Instruments operating beneath the ice cannot access satellites to geolocate and communicate, and must instead rely on alternative solutions, such as acoustics, or operate without. Previous efforts have successfully demonstrated under-ice acoustic navigation for extended (weeks to months) glider missions (e.g., Webster et al., 2014), which could be readily transferred to floats. Existing technologies for high bandwidth acoustic communications have ranges of only kilometers, but dramatic reductions in summertime sea ice extent offer large areas of seasonal open water, raising the possibility that floats could transfer data via satellite during the summer months. Within the framework of a coupled ocean-sea ice state estimate, Nguyen et al. (2020) find that even when floats are allowed geolocation and data transfer only when operating in low ice concentrations or in open water, the resulting data could still be useful for constraining numerical models and reducing hydrographic uncertainties.
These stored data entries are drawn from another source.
(** ** [Writer] *)

Record Writer := mkWriter { wr_dir : path; wr_state : StateFile }.

Definition state_json (dir : path) : path := dir ++ [B"state.json"].

Definition flush (plan : write_plan) (wr : Writer) (w : world) : res store_error unit * world :=
  let x := AtomicWriteJSON (state_json (wr_dir wr)) (wr_state wr) plan (w_files w) in
  (x.2, mkWorld (final x (w_files w)) (w_dirs w) (w_locks w)).

Definition OpenWriter (mkdir : option io_error) (plan : write_plan) (dir : path)
    (initial : StateFile) (w : world) : res store_error Writer * world :=
  match mkdir with
  | Some e => (Err (ErrMkdir e), w)
  | None =>
      let w := mkWorld (w_files w) ({[dir]} ∪ w_dirs w) (w_locks w) in
      match AcquireFlock dir w with
      | (Err e, w) => (Err e, w)
      | (Ok _, w) =>
          let wr := mkWriter dir initial in
          match flush plan wr w with
          | (Err e, w) => (Err e, ReleaseFlock dir w)
          | (Ok _, w) => (Ok wr, w)
          end
      end
  end.

(** [Update]: the in-memory state changes even when the flush fails. *)
Definition Update (plan : write_plan) (fn : StateFile → StateFile) (wr : Writer) (w : world)
  : res store_error unit * Writer * world :=
  let wr := mkWriter (wr_dir wr) (fn (wr_state wr)) in
  let '(x, w) := flush plan wr w in (x, wr, w).

(** [UpdateState]; [state] is the marshaled value, [None] if it failed. *)
Definition UpdateState (plan : write_plan) (state : option gostring) (wr : Writer) (w : world)
  : res store_error unit * Writer * world :=
  Update plan (λ s, match state with
                    | None => s
                    | Some data => mkStateFile (sf_Session s) data
                    end) wr w.

Definition Writer_Snapshot (wr : Writer) : StateFile := wr_state wr.

Definition Writer_Close (wr : Writer) (w : world) : world := ReleaseFlock (wr_dir wr) w.

(** ** [Store] *)

Definition Load (dir : path) (key : gostring) (w : world) : res store_error StateFile :=
  match w_files w !! state_json (dir ++ [key]) with
  | None => Err ErrReadState
  | Some data =>
      match unmarshal data with
      | None => Err ErrUnmarshal
      | Some st => Ok st
      end
  end.

(** A directory entry: its name and [IsDir()]. *)
Inductive readdir := DirNotExist | DirErr (e : io_error) | DirEntries (l : list (gostring * bool)).

(** [Before]; the zero time is before every other. *)
Definition Before (a b : time) : bool :=
  match a, b with
  | None, None => false
  | None, Some _ => true
  | Some _, None => false
  | Some x, Some y => x <? y
  end.

(** [sort.Slice] by creation time (which is free to order equal times in any
    way; insertion keeps them as they were). *)
Fixpoint insert_by_time (s : StateFile) (l : list StateFile) : list StateFile :=
  match l with
  | [] => [s]
  | x :: l' =>
      if Before (ss_CreatedAt (sf_Session s)) (ss_CreatedAt (sf_Session x)) then s :: l
      else x :: insert_by_time s l'
  end.

Definition sort_by_time (l : list StateFile) : list StateFile :=
  foldl (λ acc s, insert_by_time s acc) [] l.

Definition List_ (dir : path) (entries : readdir) (w : world) : res store_error (list StateFile) :=
  match entries with
  | DirNotExist => Ok []
  | DirErr e => Err (ErrReadDir e)
  | DirEntries l =>
      let states := l ≫= λ '(name, isdir),
        if negb isdir then []
        else match Load dir name w with Err _ => [] | Ok s => [s] end in
      Ok (sort_by_time states)
  end.

Definition IsAlive (dir : path) (key : gostring) (w : world) : bool :=
  (ProbeFlock (dir ++ [key]) w).1.

(** [Delete]: [os.RemoveAll] of the session's directory.  When it fails ([Some]),
    only the paths it got to are gone. *)
Definition Store_Delete (dir : path) (key : gostring) (a : option (io_error * gset path)) (w : world)
  : res io_error unit * world :=
  let gone p := bool_decide ((dir ++ [key]) `prefix_of` p) && match a with None => true | Some (_, got) => bool_decide (p ∈ got) end in
  (match a with None => Ok tt | Some (e, _) => Err e end,
   mkWorld (filter (λ pb, gone pb.1 = false) (w_files w)) (filter (λ p, gone p = false) (w_dirs w))
     (filter (λ p, gone p = false) (w_locks w))).

(** After a deletion the session is not there, and the others are. *)
Lemma Delete_gone dir key w :
  let w' := (Store_Delete dir key None w).2 in
  Load dir key w' = Err ErrReadState ∧ IsAlive dir key w' = false ∧
  ∀ key', key' ≠ key → Load dir key' w' = Load dir key' w.
Proof.
  cbn [Store_Delete snd]. split; [|split].
  - unfold Load. cbn [w_files]. destruct (filter _ (w_files w) !! _) as [b|] eqn:E; [|done].
    apply map_lookup_filter_Some in E as [_ E]. rewrite bool_decide_eq_true_2 in E by (exists [B"state.json"]; done). done.
  - unfold IsAlive, ProbeFlock, AcquireFlock. cbn [w_dirs]. rewrite bool_decide_eq_false_2; [done|].
    rewrite elem_of_filter. rewrite bool_decide_eq_true_2 by done. by intros [? _].
  - intros key' Hk. unfold Load. cbn [w_files].
    assert (filter (λ pb : path * list byte, bool_decide ((dir ++ [key]) `prefix_of` pb.1) && true = false) (w_files w)
      !! state_json (dir ++ [key']) = w_files w !! state_json (dir ++ [key'])) as ->; [|done].
    destruct (w_files w !! _) as [b|] eqn:E.
    + apply map_lookup_filter_Some. split; [done|]. rewrite bool_decide_eq_false_2; [done|]. cbn [fst].
      unfold state_json. rewrite <- app_assoc. intros [l El]. rewrite <- app_assoc in El. apply app_inv_head in El. injection El as El _. done.
    + apply map_lookup_filter_None. by left.
Qed.
(* ===== verification/Events.v ===== *)
(** * [eventbus.go] and the /events route of [session.go]

    The in-memory pub/sub of a session: one buffered channel of sixteen events
    per subscriber, the publisher never blocks.  [UpdateState] and
    [handleEvents] are the two ends of it. *)
From S2P Require Import Prelude GoBase Wire State Channel Store.
Open Scope Z_scope.

Record Event := mkEv { ev_Type : gostring; ev_Data : list byte }.

Record eventBus := mkBus { bus_subs : gset nat; bus_chans : gmap nat (chan Event) }.

Inductive bus_error := BusPanic | NotRunning | BusStore (e : store_error).

Abbreviation bus_st := (st eventBus bus_error).

Definition newEventBus : eventBus := mkBus ∅ ∅.

(** [Subscribe]; [id] is the channel it makes. *)
Definition Subscribe (id : nat) : bus_st unit :=
  st_modify (λ b, mkBus ({[id]} ∪ bus_subs b) (<[id := make_chan 16]> (bus_chans b))).

Definition bus_close (id : nat) : bus_st unit := λ b,
  match bus_chans b !! id with
  | None => (Err BusPanic, b)
  | Some c =>
      match close_chan c with
      | None => (Err BusPanic, b)
      | Some c' => (Ok tt, mkBus (bus_subs b ∖ {[id]}) (<[id := c']> (bus_chans b)))
      end
  end.

(** The [cancel] closure of [Subscribe]. *)
Definition bus_cancel (id : nat) : bus_st unit := λ b,
  if bool_decide (id ∈ bus_subs b) then bus_close id b else (Ok tt, b).

Definition publish_to (ev : Event) (id : nat) : bus_st unit := λ b,
  match bus_chans b !! id with
  | None => (Err BusPanic, b)
  | Some c =>
      match try_send ev c with
      | None => (Err BusPanic, b)
      | Some c' => (Ok tt, mkBus (bus_subs b) (<[id := c']> (bus_chans b)))
      end
  end.

Fixpoint for_subs (f : nat → bus_st unit) (ids : list nat) : bus_st unit :=
  match ids with
  | [] => mret tt
  | id :: ids' => _ ← f id; for_subs f ids'
  end.

Definition Publish (ev : Event) : bus_st unit := λ b,
  for_subs (publish_to ev) (elements (bus_subs b)) b.

Definition closeAll : bus_st unit := λ b, for_subs bus_close (elements (bus_subs b)) b.

(** ** No panic, and what a subscriber gets *)

Definition bus_inv (b : eventBus) : Prop :=
  (∀ id, id ∈ bus_subs b → ∃ c, bus_chans b !! id = Some c ∧ ch_closed c = false) ∧
  (∀ id c, bus_chans b !! id = Some c → chan_ok c).

Definition pushed (ev : Event) (c : chan Event) : chan Event :=
  mkChan (if (length (ch_buf c) <? ch_cap c)%nat then ch_buf c ++ [ev] else ch_buf c)
    (ch_cap c) (ch_closed c).

Lemma publish_to_ok ev id c b :
  bus_chans b !! id = Some c → ch_closed c = false →
  publish_to ev id b = (Ok tt, mkBus (bus_subs b) (<[id := pushed ev c]> (bus_chans b))).
Proof.
  intros Hc Ho. unfold publish_to, pushed, try_send. rewrite Hc, Ho.
  destruct c as [buf cap cl]. simpl in *. subst cl. by destruct (length buf <? cap)%nat.
Qed.

Lemma for_publish_ok ev ids b :
  NoDup ids →
  (∀ id, id ∈ ids → ∃ c, bus_chans b !! id = Some c ∧ ch_closed c = false) →
  ∃ chans, for_subs (publish_to ev) ids b = (Ok tt, mkBus (bus_subs b) chans) ∧
    ∀ id, chans !! id = (if bool_decide (id ∈ ids) then pushed ev <$> bus_chans b !! id
                         else bus_chans b !! id).
Proof.
  revert b. induction ids as [|i ids IH]; intros b Hnd Hopen.
  { exists (bus_chans b). split; [by destruct b|]. intros id.
    by rewrite bool_decide_eq_false_2 by apply not_elem_of_nil. }
  apply NoDup_cons in Hnd as [Hi Hnd]. destruct (Hopen i) as (c & Hc & Ho); [by left|].
  cbn [for_subs]. unfold mbind, st_bind. rewrite (publish_to_ok ev i c) by done.
  destruct (IH (mkBus (bus_subs b) (<[i := pushed ev c]> (bus_chans b))) Hnd) as (chans & E & Hch).
  { intros j Hj. simpl. rewrite lookup_insert_ne by (intros ->; done). apply Hopen. by right. }
  exists chans. split; [done|]. intros j. rewrite Hch. simpl.
  destruct (decide (j = i)) as [->|Hji].
  - rewrite (bool_decide_eq_false_2 (i ∈ ids)), (bool_decide_eq_true_2 (i ∈ i :: ids)) by (done || by left).
    by rewrite lookup_insert_eq, Hc.
  - rewrite lookup_insert_ne by done. destruct (decide (j ∈ ids)).
    + by rewrite !bool_decide_eq_true_2 by (done || by right).
    + by rewrite !bool_decide_eq_false_2 by (rewrite ?elem_of_cons; naive_solver).
Qed.

Lemma Publish_ok ev b :
  bus_inv b →
  ∃ b', Publish ev b = (Ok tt, b') ∧ bus_inv b' ∧ bus_subs b' = bus_subs b ∧
    ∀ id, bus_chans b' !! id =
      (if bool_decide (id ∈ bus_subs b) then pushed ev <$> bus_chans b !! id
       else bus_chans b !! id).
Proof.
  intros [H1 H2]. destruct (for_publish_ok ev (elements (bus_subs b)) b) as (chans & E & Hch).
  { apply NoDup_elements. }
  { intros id Hid. apply H1. by apply elem_of_elements in Hid. }
  setoid_rewrite (bool_decide_ext _ _ (elem_of_elements (bus_subs b) _)) in Hch.
  eexists. split; [exact E|]. split; [|by split]. split; simpl.
  - intros id Hid. rewrite Hch, bool_decide_eq_true_2 by done.
    destruct (H1 id Hid) as (c & -> & Ho). by eexists.
  - intros id c. rewrite Hch. case_bool_decide; [|apply H2].
    destruct (bus_chans b !! id) as [c0|] eqn:Ec; [|done]. intros [= <-].
    specialize (H2 id c0 Ec). unfold chan_ok, pushed in *. simpl.
    destruct (Nat.ltb_spec (length (ch_buf c0)) (ch_cap c0)); [|done].
    rewrite length_app. simpl. lia.
Qed.

Fixpoint publishes (evs : list Event) : bus_st unit :=
  match evs with [] => mret tt | ev :: evs' => _ ← Publish ev; publishes evs' end.

(** A subscriber that does not read keeps the oldest events: of the events
    published, its channel holds what was there and then the first ones that
    fit in its sixteen places, in order; the newest are the ones lost, and the
    publisher neither blocks nor panics. *)
Theorem bus_keeps_oldest id c b evs :
  bus_inv b → id ∈ bus_subs b → bus_chans b !! id = Some c →
  ∃ b' c', publishes evs b = (Ok tt, b') ∧ bus_chans b' !! id = Some c' ∧
    ch_buf c' = take (ch_cap c) (ch_buf c ++ evs).
Proof.
  revert b c. induction evs as [|ev evs IH]; intros b c Hinv Hid Hc.
  - exists b, c. do 2 (split; [done|]). rewrite app_nil_r, take_ge; [done|]. by apply Hinv in Hc.
  - destruct (Publish_ok ev b Hinv) as (b1 & E & Hinv1 & Hs & Hch).
    assert (bus_chans b1 !! id = Some (pushed ev c)) as Hc1
      by (by rewrite Hch, bool_decide_eq_true_2, Hc by done).
    destruct (IH b1 (pushed ev c) Hinv1) as (b' & c' & E' & Hc' & Hb); [by rewrite Hs|done|].
    exists b', c'. cbn [publishes]. unfold mbind, st_bind. rewrite E. do 2 (split; [done|]).
    rewrite Hb. unfold pushed. cbn [ch_cap ch_buf].
    destruct (Nat.ltb_spec (length (ch_buf c)) (ch_cap c)) as [Hl|Hl].
    + by rewrite <- app_assoc.
    + by rewrite !take_app_le by lia.
Qed.

Definition ev_n (n : Z) : Event := mkEv B"state" [n].

Lemma bus_keeps_oldest_witness :
  let b := (Subscribe 0 newEventBus).2 in
  ∃ b' c', publishes (ev_n <$> seqZ 0 20) b = (Ok tt, b') ∧ bus_chans b' !! 0%nat = Some c' ∧
    ch_buf c' = take 16 ([] ++ (ev_n <$> seqZ 0 20)).
Proof.
  intros b. apply (bus_keeps_oldest 0 (make_chan 16)).
  - split; simpl.
    + intros id Hid. assert (id = 0%nat) as -> by set_solver. by eexists.
    + intros id c. rewrite insert_empty, lookup_singleton_Some. intros [_ <-].
      unfold chan_ok. simpl. lia.
  - simpl. set_solver.
  - reflexivity.
Defined.

(** ** [Runner.UpdateState] and [handleEvents] *)

Section routes.
Context (marshal : StateFile → option (list byte)).

Record runner := mkRunner { rn_writer : option Writer; rn_bus : eventBus; rn_world : world }.

(** [state]: the marshaled value, [None] when marshaling fails (twice). *)
Definition Runner_UpdateState (plan : write_plan) (state : option gostring)
  : st runner bus_error unit := λ r,
  match rn_writer r with
  | None => (Err NotRunning, r)
  | Some wr =>
      let '(x, wr', w') := UpdateState marshal plan state wr (rn_world r) in
      match x with
      | Err e => (Err (BusStore e), mkRunner (Some wr') (rn_bus r) w')
      | Ok _ =>
          match state with
          | None => (Ok tt, mkRunner (Some wr') (rn_bus r) w')
          | Some data =>
              let '(y, b') := Publish (mkEv B"state" data) (rn_bus r) in
              (y, mkRunner (Some wr') b' w')
          end
      end
  end.

(** What an SSE client is sent: the state replayed first, if there is one, then
    the events of its channel.  [between] is what other goroutines do between
    the replay and [Subscribe], [live] what happens afterwards. *)
Definition handleEvents (id : nat) (between live : st runner bus_error unit) (r : runner)
  : list Event :=
  let snap := match rn_writer r with Some wr => sf_State (Writer_Snapshot wr) | None => [] end in
  let r1 := (between r).2 in
  let r2 := mkRunner (rn_writer r1) (Subscribe id (rn_bus r1)).2 (rn_world r1) in
  let r3 := (live r2).2 in
  (match snap with [] => [] | _ => [mkEv B"state" snap] end) ++
  match bus_chans (rn_bus r3) !! id with Some c => ch_buf c | None => [] end.

(** An update can be lost on an SSE stream.  A state written after the
    replay and before the subscription is in neither: the client has been sent
    the old state only, while the writer and every later [/state] request have
    the new one. *)
Theorem events_lost_update id wr b w old new plan r1 :
  sf_State (wr_state wr) = old → old ≠ [] → bus_inv b →
  let r := mkRunner (Some wr) b w in
  Runner_UpdateState plan (Some new) r = (Ok tt, r1) →
  handleEvents id (Runner_UpdateState plan (Some new)) (mret tt) r = [mkEv B"state" old] ∧
  ∃ wr', rn_writer r1 = Some wr' ∧ sf_State (Writer_Snapshot wr') = new.
Proof.
  intros Hold Hne Hb r Hup. unfold handleEvents. rewrite Hup. cbn [snd mret st_ret].
  unfold mret, st_ret. cbn [snd rn_bus Subscribe st_modify bus_chans].
  rewrite lookup_insert_eq. cbn [ch_buf make_chan]. unfold Writer_Snapshot.
  cbn [rn_writer r]. rewrite Hold. split; [by destruct old|].
  unfold Runner_UpdateState in Hup. cbn [rn_writer r] in Hup.
  unfold UpdateState, Update in Hup.
  destruct (flush _ _ _ _) as [[[]|e] w']; [|done].
  destruct (Publish _ _) as [y b']. injection Hup as -> <-. eexists. split; [done|]. done.
Qed.
End routes.

Lemma events_lost_update_witness :
  ∃ r1, let r := mkRunner (Some (mkWriter [B"s"] (mkStateFile empty_session [49]))) newEventBus
          (mkWorld ∅ ∅ ∅) in
  Runner_UpdateState (λ _, Some []) (good_plan [B"t"]) (Some [50]) r = (Ok tt, r1) ∧
  handleEvents 0 (Runner_UpdateState (λ _, Some []) (good_plan [B"t"]) (Some [50])) (mret tt) r =
    [mkEv B"state" [49]] ∧
  ∃ wr', rn_writer r1 = Some wr' ∧ sf_State (Writer_Snapshot wr') = [50].
Proof.
  eexists. intros r.
  match goal with |- ?P = (Ok tt, ?x) ∧ _ => assert (P = (Ok tt, (P).2)) as E by reflexivity end.
  split; [exact E|].
  apply (events_lost_update (λ _, Some []) 0 _ _ _ [49] [50] (good_plan [B"t"])).
  - reflexivity.
  - discriminate.
  - split; simpl; [set_solver|]. intros id c. by rewrite lookup_empty.
  - exact E.
Defined.
(** A stopped writer can pin the session.  Once an attachment is wedged
    (its writer failed with [outCh] full, see [wedged]), no schedule, no other client, not even [hoot detach], lets its
    [serveOne] return: its goroutines stay, and the size it declared keeps
    counting in the min-wins negotiation. *)
Theorem attach_can_hang evs sv s evs' :
  ¬ member sv → run evs (new_attach, sv) = Stepped s → wedged s.1 →
  ∃ s', run evs' s = Stepped s' ∧ at_pc s'.1 = at_pc s.1 ∧ member s'.2.
Proof.
  intros Hm Hrun W. assert (member_inv s) as [Hj _] by by eapply run_member.
  assert (∃ s', run evs' s = Stepped s' ∧ wedged s'.1 ∧ at_pc s'.1 = at_pc s.1) as (s' & E & W' & Epc).
  { clear -W. revert s W. induction evs' as [|ev evs' IH]; intros s W; cbn [run]; [by exists s|].
    destruct (wedged_step ev s W) as [->|(s1 & -> & W1 & E1)]; [by apply IH|].
    destruct (IH s1 W1) as (s' & H1 & H2 & H3). exists s'. by rewrite H3. }
  exists s'. split; [done|]. split; [done|].
  assert (member_inv s') as [Hj' _].
  { apply (run_inv member_inv evs' s); [|by eapply run_member|done].
    intros ev s1 s2 H1 H2. by eapply step_member. }
  apply Hj'. destruct W' as (_ & _ & _ & _ & r & ->). done.
Qed.

(** The tear-down race.  [closeOut] runs before the deferred [set.Remove]:
    in between, another client whose join, resize or departure changes the
    effective size sends on the closed channel, and its goroutine panics
    ([RoomPanics] is about what that leaves behind). *)
Theorem attach_teardown_panics evs sv s r an op :
  ¬ member sv → run evs (new_attach, sv) = Stepped s → at_pc s.1 = PcJoinWriter r →
  op_conn op ≠ self →
  set_current (res_set (set_step op (sv_set s.2))) ≠ set_current (sv_set s.2) →
  run [EvOther an op; EvDeliver (length (at_pending s.1))] s = Panicked.
Proof.
  intros Hm Hrun Epc Hop Hchg. destruct (run_member _ _ _ Hm Hrun) as [Hj Hcl].
  unfold closing_inv in Hcl. rewrite Epc in Hj, Hcl.
  assert (self ∈ res_receivers (set_step op (sv_set s.2))) as Hin.
  { destruct (set_step_cases op (sv_set s.2)) as [E|(a1 & E & Ecur)]; rewrite E in *; [done|].
    destruct (finish_op_spec (step_receivers op) a1) as (_ & Em & _ & _ & Er & _).
    rewrite Er, bool_decide_eq_false_2 by (by rewrite Ecur). rewrite elem_of_receivers. split.
    - rewrite <- Em, <- E, set_step_other by done. by apply Hj.
    - by destruct op. }
  destruct s as [a sv1]. cbn [fst snd] in *. cbn [run step]. unfold other_step.
  rewrite bool_decide_eq_false_2 by done.
  destruct (set_call an op (a, sv1).2) as [res sv2] eqn:Ec.
  apply (f_equal fst) in Ec. cbn [fst] in Ec. subst res. cbn [fst snd].
  unfold set_call. cbn [fst snd]. rewrite bool_decide_eq_true_2 by done.
  unfold deliver_step. cbn [fst with_pending at_pending].
  rewrite lookup_app_r, Nat.sub_diag by done. cbn [lookup list_lookup].
  unfold send. cbn [at_out with_pending]. by rewrite Hcl.
Qed.
End handler.

Arguments server T R : clear implicits.

(** ** A server for examples *)

Definition ex_hello (_ : list byte) : option Hello :=
  Some (mkHello (mkSize 80 24) (mkOrigin [] [] [] [] [])).
Definition ex_size (_ : list byte) : option PTYSize := Some (mkSize 70 20).

(** One other client, connection 2, is attached. *)
Definition ex_server : server tape Z :=
  mkServer (mkPty (T := tape) (Some [TapeByte 65]) None (ground false) (sink []) 80 24 ∅ ∅ None false)
    (mkSet {[2%nat := mkSize 100 40]} (mkSize 100 40) 1) None.

Definition ex_answers : size_answers := mkAnswers (Ok tt) 0 (mkPlan [] None None None None None).

Definition ex_run : list event → sys (T := tape) (R := Z) → outcome (sys (T := tape) (R := Z)) :=
  run (IG := counter_gen) (λ _, None) ex_hello ex_size false 1 7.

Definition ex_start : list event :=
  EvHello ex_answers (Ok (MsgHello, [])) :: repeat (EvMain ex_answers) 5.

(** The connection breaks, the PTY keeps printing, the client hangs up. *)
Definition ex_wedge : list event :=
  ex_start ++ EvWriter (Some (ErrIO 32)) ::
  concat (repeat [EvPty (PChunk 0 [65]); EvLive; EvLive] 255) ++
  [EvRead ex_answers (Err (WireIO EOF)); EvMain ex_answers].

(** A client that hangs up, while connection 2 is about to leave. *)
Definition ex_hangup : list event :=
  ex_start ++ EvRead ex_answers (Err (WireIO EOF)) ::
  [EvMain ex_answers; EvLive; EvMain ex_answers; EvMain ex_answers].

Lemma ex_not_member : ¬ member 1 ex_server.
Proof. by intros [ws H]. Qed.

(** The client of [ex_start] sends a frame it may not send, and is told so. *)
Definition ex_text (_ : attach_error) : list byte := B"no".

Definition ex_refused : list event :=
  ex_start ++ [EvWriter None; EvWriter None; EvWriter None; EvRead ex_answers (Ok (MsgHello, [])); EvMain ex_answers; EvLive;
    EvMain ex_answers; EvMain ex_answers; EvWriter None] ++ repeat (EvMain ex_answers) 3.

Lemma attach_frame_order_witness :
  ∃ s, ex_run ex_refused (new_attach, ex_server) = Stepped s ∧
    content (at_wire s.1) = [(MsgSnapshotScrollback, []); (MsgSnapshotScreen, [65])] ∧
    (∃ f, http_notice ex_text s.1 = [f]) ∧
    let fs := at_wire s.1 ++ http_notice ex_text s.1 in
    received ex_text s.1 fs ∧
    ∃ wire d e ws, perhaps d (forced_notice s.1) ∧ perhaps e (http_notice ex_text s.1) ∧
      (ws = wire ++ e ∨ at_parts s.1 = None ∧ put_in e wire ws) ∧ put_in d ws fs ∧
      (wire = [] ∨ ∃ f l, wire = f :: l ∧ f.1 = MsgSize).
Proof.
  assert (∃ s, ex_run ex_refused (new_attach, ex_server) = Stepped s ∧
    content (at_wire s.1) = [(MsgSnapshotScrollback, []); (MsgSnapshotScreen, [65])] ∧
    (∃ f, http_notice ex_text s.1 = [f]) ∧ is_Some (at_parts s.1)) as (s & Hs & Hc & Hf & [p Hp])
    by (eexists; split; [vm_compute; reflexivity|]; split; [reflexivity|]; split; eexists; reflexivity).
  exists s. split; [exact Hs|]. split; [exact Hc|]. split; [exact Hf|]. cbv zeta.
  assert (received ex_text s.1 (at_wire s.1 ++ http_notice ex_text s.1)) as Hr.
  { exists [], [], (http_notice ex_text s.1), (at_wire s.1 ++ http_notice ex_text s.1).
    split; [by left|]. split; [by left|]. split; [by right|]. rewrite Hp. split; [reflexivity|].
    exists [], (at_wire s.1 ++ http_notice ex_text s.1). by split. }
  split; [exact Hr|].
  destruct (attach_frame_order (IG := counter_gen) _ ex_hello ex_size false 1 7 ex_text _ _ s _ Hs Hr)
    as (wire & d & e & ws & H1 & H2 & H3 & H4 & H5 & _).
  exists wire, d, e, ws. split; [exact H1|]. split; [exact H2|]. split; [exact H3|]. split; [exact H4|exact H5].
Defined.

Lemma attach_can_hang_witness :
  ∃ s, ex_run ex_wedge (new_attach, ex_server) = Stepped s ∧
    ∃ s', ex_run [EvDetach; EvMain ex_answers; EvLive] s = Stepped s' ∧
      at_pc s'.1 = at_pc s.1 ∧ member 1 s'.2.
Proof.
  assert (∃ s, ex_run ex_wedge (new_attach, ex_server) = Stepped s ∧ wedged s.1) as (s & Hs & W).
  { eexists. split; [vm_compute; reflexivity|]. split; [reflexivity|]. split; [reflexivity|].
    split; [apply Nat.leb_le; vm_compute; reflexivity|]. split; eexists; reflexivity. }
  exists s. split; [exact Hs|].
  exact (attach_can_hang (IG := counter_gen) _ ex_hello ex_size false 1 7 _ _ s
    [EvDetach; EvMain ex_answers; EvLive] ex_not_member Hs W).
Defined.

Lemma attach_teardown_panics_witness :
  ∃ s, ex_run ex_hangup (new_attach, ex_server) = Stepped s ∧
    ex_run [EvOther ex_answers (SUpdate 2 (mkSize 60 18)); EvDeliver (length (at_pending s.1))] s = Panicked.
Proof.
  assert (∃ s, ex_run ex_hangup (new_attach, ex_server) = Stepped s ∧
    at_pc s.1 = PcJoinWriter (AeRead (WireIO EOF)) ∧
    sv_set s.2 = mkSet (<[1%nat := mkSize 80 24]> {[2%nat := mkSize 100 40]}) (mkSize 80 24) 2)
    as (s & Hs & Epc & Eset) by (eexists; split; [vm_compute; reflexivity|]; split; reflexivity).
  exists s. split; [exact Hs|].
  apply (attach_teardown_panics (IG := counter_gen) (λ _, None) ex_hello ex_size false 1 7 ex_hangup ex_server s
    (AeRead (WireIO EOF)) ex_answers (SUpdate 2 (mkSize 60 18)) ex_not_member Hs Epc).
  - discriminate.
  - rewrite Eset. vm_compute. discriminate.
Defined.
Pilot efforts have achieved successful profiling float deployments in polar regions. As part of NOAA’s Arctic Heat experiment, Air-Launched Autonomous Micro Observer (ALAMO) profiling floats (Jayne and Bogue, 2017) deployed in late summer 2016 successfully sampled through the winter, and resurfaced in open water in spring 2017, though data transfer was limited due to the choice of a short surface interval (Wood et al., 2018). Development of acoustic geolocation and ice avoidance for floats operating in the Antarctic (Klatt et al., 2007) demonstrates successful implementation of these technologies on profiling floats and provides guidance for efforts to move these capabilities into the Arctic.
Long-Endurance Gliders
Buoyancy-driven gliders (Figure 2c; Lee and Rudnick, 2018) complement the sampling capabilities of profiling floats, resolving scales of kilometers and hours, while offering persistent sampling over seasons to years (Figure 1). Per-profile costs are similar to those of floats, but glider profiles are finely spaced along transit lines rather than distributed over broad regions. This makes gliders well suited for sustained sampling of regions with strong lateral contrasts, such as boundary currents, fronts, and eddies, and for capturing episodic processes that unfold at small scales. Long-endurance gliders are a mature technology with a record of scientific achievements (Rudnick, 2016), but they have the same geolocation and communication challenges as profiling floats when operating in ice-covered regions.
Multi-month missions under ice require extending the existing capabilities of gliders. Unlike floats, gliders actively navigate between commanded waypoints and thus require real-time geolocation. Implementation of long-range, low-frequency (1 kHz) acoustic navigation, starting with the system originally used for Ranging and Fixing of Sound (RAFOS) floats (Rossby et al., 1986) and onboard multilateration algorithms fulfilled this need for vehicles working in polar regions. Existing underwater gliders communicate to shore multiple times each day, and in some sense could be considered high-latency remote control vehicles. Seagliders operating in polar regions might go for many months without human intervention and thus require approaches and programming that provide extended autonomy, including navigation, mission decision-making, onboard troubleshooting, and ice avoidance. Though an inadequate substitute for satellite communications, high frequency (~10 kHz) acoustic communications provide limited through-water data transfer at ranges of a few kilometers.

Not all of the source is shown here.